RECORDS SUPPLIED.
(** * snakemake-monitoring-plugin-wms: the monitoring provider, verified

    A shallow embedding of [snakemake_monitoring_plugin_wms/__init__.py]:
    the Python values the provider handles, the primitives of the language
    and of its [json] module the provider calls, the provider's methods over
    an explicit process state, and the properties of the methods. *)

From Stdlib Require Import ZArith Ascii String List Decimal DecimalFacts DecimalPos Lia.
From stdpp Require Import base option list strings gmap fin_maps.

Local Open Scope Z_scope.
Local Open Scope string_scope.
Local Open Scope list_scope.

(** ** Python values

    A Python [str] is modelled as a Rocq [string]: a sequence of code points
    below 256.  Floats and [bytes] are not part of the model.  A dictionary
    is an association list in insertion order whose keys are strings.  An
    [int] is modelled by its value, a list, a tuple and a dictionary by
    their items.  The interpreter converts an [int] to text only up to a
    number of digits, and follows nested values only up to its recursion
    limit: the primitives that walk a value ([str], [repr], a format field,
    [json.dumps], [json.loads]) are modelled on the values within these
    limits (see [within_limits]). *)

(** An object of a user class, given by what the provider can observe of
    it: the name of its class, [str()], [repr()], its truth value and, for
    a path-like object (one with [__fspath__], such as a [pathlib.Path]),
    the text that [os.fspath] gives for it; [obj_fspath] is [None] for an
    object without [__fspath__].  A path-like object that gives its path in
    [bytes] is not part of the model. *)
Record pyobj := PyObject {
  obj_class : string;
  obj_str : string;
  obj_repr : string;
  obj_truthy : bool;
  obj_fspath : option string;
}.
(** * AArch64PostLegalizerCombiner: post-legalization combines on generic
      machine instructions

    A shallow embedding of
    [llvm/lib/Target/AArch64/GISel/AArch64PostLegalizerCombiner.cpp]
    and the properties of its rewrite rules.

    Layout: the data model (types, operands, instructions, register info),
    the helper queries the matchers call, the match/apply pair of each rule
    and the pass around them; then the vocabulary of the specification, with
    a reference interpreter for the generic opcodes the rules touch; and
    finally the properties. *)

From Stdlib Require Import String.
From Stdlib Require Import ZArith List Bool Lia Arith.
Import ListNotations.
Open Scope Z_scope.

(** ** Aborting computations

    The C++ code asserts, casts and dereferences pointers.  A computation
    that hits a failed assertion, an operand index out of range, an operand
    of the wrong kind or a null dereference yields [Abort]; a call to
    [report_fatal_error] yields [Fatal]. *)

Inductive Res (A : Type) : Type :=
| Ok (a : A)
| Abort
| Fatal (msg : string).

Arguments Ok {A} a.
Arguments Abort {A}.
Arguments Fatal {A} msg.

Definition bind {A B : Type} (m : Res A) (k : A -> Res B) : Res B :=
  match m with
  | Ok a => k a
  | Abort => Abort
  | Fatal msg => Fatal msg
  end.

Notation "x <- m ;; k" := (bind m (fun x => k))
  (at level 61, m at next level, right associativity).

Definition assert (b : bool) : Res unit := if b then Ok tt else Abort.

Definition deref {A : Type} (p : option A) : Res A :=
  match p with
  | Some a => Ok a
  | None => Abort
  end.

(** ** Arbitrary-precision integers of a fixed bit width *)

(** Modelled from the spec: llvm::APInt (llvm/ADT/APInt.h) is not part of
    the translated file; the rule text speaks of a constant "interpreted
    as a signed width-W integer", its "trailing zero bits", an
    "arithmetic shift", "power of two" and "log2".  A value is its bit
    width together with its unsigned representative; every operation
    wraps at the width. *)
Module APInt.

Record t : Type := mk { BitWidth : Z; Val : Z }.

Definition make (w v : Z) : t := mk w (v mod 2 ^ w).

Definition wf (a : t) : Prop :=
  0 < BitWidth a /\ 0 <= Val a < 2 ^ BitWidth a.

(** The value read as a two's complement number. *)
Definition sval (a : t) : Z :=
  if Val a <? 2 ^ (BitWidth a - 1) then Val a else Val a - 2 ^ BitWidth a.

Definition isNonNegative (a : t) : bool := Val a <? 2 ^ (BitWidth a - 1).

TASK DIRECTIONS. Give the lines again, exactly as they stand, from the beginning of the data through the line with "the Python values".

EXERCISE OUTPUT.
(** * snakemake-monitoring-plugin-wms: the monitoring provider, verified

    A shallow embedding of [snakemake_monitoring_plugin_wms/__init__.py]:
    the Python values the provider handles, the primitives of the language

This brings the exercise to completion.